There are three forces acting on the glider; lift, weight, and drag. The weight of the glider is given by the symbol “W” and is directed vertical, toward the center of the earth. The weight is then perpendicular to the horizontal red line drawn parallel to the ground and through the center of gravity. The drag of the glider is designated by “D” and acts along the flight path opposing the motion. Lift, designated “L,” acts perpendicular to the flight path. Using some geometry theorems on angles, perpendicular lines, and parallel lines, we see the glide angle “a” also defines the angle between the lift and the vertical, and between the drag and the horizontal.

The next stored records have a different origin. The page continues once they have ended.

(** ** Public API *)

Definition get_prompt (domains : list string) : M (option Entry) :=
  lib ← _load_library;
  let key := _domain_key domains in
  mret (prompts lib !! key).

Definition get_best_prompt (domains : list string) : M (option string) :=
  entry ← get_prompt domains;
  match entry with
  | None => mret None
  | Some entry =>
      match status entry with
      | curated => mret (Some (system_prompt entry))
      | evolving => mret (Some (system_prompt entry))
      | draft => mret (Some (system_prompt entry))
      end
  end.

(** the snapshot appended to [history] before a mutation *)
Definition archive (e : Entry) (saved_at : timestamp) : Snapshot :=
  {| h_version := version e;
     h_system_prompt := system_prompt e;
     h_status := status e;
     h_saved_at := saved_at |}.

Definition fresh_performance : Performance :=
  {| runs := 0;
     avg_confidence := lit_0_0;
     regime_changes := 0;
     conflicts_detected := 0;
     last_run := None;
     last_regime := None |}.

Definition save_draft (domains : list string)
    (system_prompt user_intent generated_by : string) : M Entry :=
  lib ← _load_library;
  let key := _domain_key domains in
  let existing := prompts lib !! key in
  let overwrite : M Entry :=
    let version :=
      match existing with Some ex => version ex + 1 | None => 1 end in
    let history :=
      match existing with Some ex => history ex | None => [] end in
    history ←
      match existing with
      | Some ex =>
          saved_at ← datetime_now;
          mret (Py.last_n 10 (history ++ [archive ex saved_at]))
      | None => mret history
      end;
    created_at ←
      match existing with
      | Some ex => mret (created_at ex)
      | None => datetime_now
      end;
    updated_at ← datetime_now;
    let entry :=
      {| key := key;
         status := draft;
         system_prompt := system_prompt;
         version := version;
         domains := Py.sorted domains;
         user_intent := user_intent;
         generated_by := generated_by;
         created_at := created_at;
         updated_at := updated_at;
         curated_at := None;
         curated_by := None;
         performance :=
           match existing with
           | Some ex => performance ex
           | None => fresh_performance
           end;
         human_notes :=
           match existing with Some ex => human_notes ex | None => "" end;
         history := history |} in
    _save_library (set_prompt lib key entry);;
    mret entry in
  match existing with
  | Some ex => if decide (status ex = curated) then mret ex else overwrite
  | None => overwrite
  end.

Definition curate_prompt (domains : list string)
    (edited_prompt : option string) (curator notes : string) : M Entry :=
  lib ← _load_library;
  let key := _domain_key domains in
  match prompts lib !! key with
  | None => raise (NotFound domains)
  | Some entry =>
      saved_at ← datetime_now;
      let entry :=
        set_history
          (Py.last_n 10 (history entry ++ [archive entry saved_at])) entry in
      let entry :=
        match edited_prompt with
        | Some edited =>
            if Py.truthy edited then set_system_prompt edited entry else entry
        | None => entry
        end in
      let entry := set_status curated entry in
      let entry := set_version (version entry + 1) entry in
      now ← datetime_now;
      let entry := set_curated_at (Some now) entry in
      let entry := set_curated_by (Some curator) entry in
      now ← datetime_now;
      let entry := set_updated_at now entry in
      let entry :=
        set_human_notes
          (if Py.truthy notes then notes else human_notes entry) entry in
      _save_library (set_prompt lib key entry);;
      mret entry
  end.

(** the regime counter moves when a previous, non-empty regime differs *)
Definition regime_changed (last : option string) (regime : string) : bool :=
  match last with
  | Some r => Py.truthy r && negb (String.eqb r regime)
  | None => false
  end.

Assuming that the forces are balanced (no acceleration of the glider), we can write two vector component equations for the forces. In the vertical direction, the weight (W) is equal to the lift (L) times the cosine (cos) of the glide angle (a) plus the drag (D) times the sine (sin) of the glide angle.
L * cos(a) + D * sin(a) = W
In the horizontal direction, the lift (L) times the sine (sin) of the glide angle (a) equals the drag (D) times the cosine (cos) of the glide angle.
L * sin(a) = D * cos(a)
If we use algebra to re-arrange the horizontal force equation we find that the drag divided by the lift is equal to the sine of the glide angle divided by the cosine of the glide angle. This ratio of trigonometric functions is equal to the tangent of the angle.
D / L = sin(a) / cos(a) = tan(a)
We can use the drag equation and the lift equation to relate the glide angle to the drag coefficient (cd) and lift coefficient (cl) that the Wrights measured in their wind tunnel tests.
D / L = cd / cl = tan(a)
During the operation of the drag balance the brothers made measurements of the effects of wing design on glide angle through the drag to lift ratio. The inverse of the drag to lift ratio is the L/D ratio which is an efficiency factor for aircraft design. The higher the L/D, the lower the glide angle, and the greater the distance that a glider can travel across the ground for a given change in height.